For all the attention apprenticeships have been enjoying in recent years, many people continue to regard them as something less academically inclined youngsters turn to. According to Suzie Webb, director of education at the Association of Accounting Technicians (AAT), this misconception should be addressed by all stakeholders, most notably the government, training providers and educational institutions. Young Britons need to be given a clear message that there are many reasons to consider an apprenticeship and academic aptitude has nothing to do with it, Webb writes in an article for the Huffington Post.
From a financial point of view, career goals pursued through an apprenticeship will not saddle youngsters with massive debts. Vocational training is becoming all the more attractive as university tuition fees go up. But this is only one benefit of choosing an apprenticeship over academic study. As apprenticeship advocates never tire of stressing, apprentices have the amazing opportunity to gain hands-on work experience, not to mention that they get paid a salary in the process.
It has become clear that a university degree rarely prepares young people for handling the realities of everyday work.

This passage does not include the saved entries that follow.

(** C9. Once the type has gone from 'point' to 'spot', refreshProperties
    forwards range (through setAttenuationEnd), falloffMode, innerConeAngle
    and outerConeAngle to the render light now in place, each exactly once
    and each with the value the component stores; this is also what
    onSetType does after the owning system has swapped the light. *)
Theorem point_to_spot_refresh (this : LightComponent) (l : Light.t) :
  type (data this) = "spot" ->
  light this = Some l ->
  exists this' l' new,
    refreshProperties this = Some this' /\
    light this' = Some l' /\
    Light.calls l' = (Light.calls l ++ new)%list /\
    filter Light.isSetAttenuationEnd new
      = [Light.SetAttenuationEnd (range (data this))] /\
    filter Light.isSetFalloffMode new
      = [Light.SetFalloffMode (falloffMode (data this))] /\
    filter Light.isSetInnerConeAngle new
      = [Light.SetInnerConeAngle (innerConeAngle (data this))] /\
    filter Light.isSetOuterConeAngle new
      = [Light.SetOuterConeAngle (outerConeAngle (data this))] /\
    forall this0 name,
      changeType this0 "point" "spot" = Some this ->
      onSetType name "point" "spot" this0 = Some this'.
Proof.
  intros Hty Hl.
  destruct (refreshProperties_light this l Hl) as (this' & extra & Hr & _ & Hl' & He).
  eexists this', _, (refreshCalls (data this) ++ extra)%list.
  split; [ exact Hr | ].
  split; [ exact Hl' | ].
  split; [ reflexivity | ].
  assert (Hx : forall p, filter p extra
                         = if enabled (data this) && Entity.enabled (entity this)
                           then filter p [Light.SetEnabled true] else [])
    by (intros p; rewrite He; now destruct (_ && _)).
  unfold refreshCalls. rewrite Hty.
  rewrite !filter_app, !Hx.
  repeat split; try (destruct (_ && _); reflexivity).
  intros this0 name Hc. unfold onSetType. cbn. now rewrite Hc.
Qed.

(** X11. Whatever mask the render light had, after refreshProperties it is
    the stored mask property: bits that the toggles had edited on the light
    are not kept. *)
Lemma refreshProperties_mask_is_stored (this : LightComponent) (l : Light.t) :
  light this = Some l ->
  exists this' l',
    refreshProperties this = Some this' /\
    light this' = Some l' /\
    Light.mask l' = mask (data this).
Proof.
  intros Hl.
  destruct (refreshProperties_light this l Hl) as (this' & extra & Hr & _ & Hl' & _).
  eexists this', _. split; [ exact Hr | ]. split; [ exact Hl' | reflexivity ].
Qed.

With apprenticeships, learners accumulate invaluable first-hand knowledge of their chosen industry, which in turn helps them build confidence and set their professional sights higher, Webb says. Another great thing is that apprenticeships have been embraced by virtually all industries and the variety of roles on offer is impressive. Young people can train for less demanding positions and gradually build on that or opt for a more challenging role. It also needs to be stressed that apprentices are highly valued by employers for their practical skills and most trainees become permanent members of staff at the company that recruited them, Webb adds.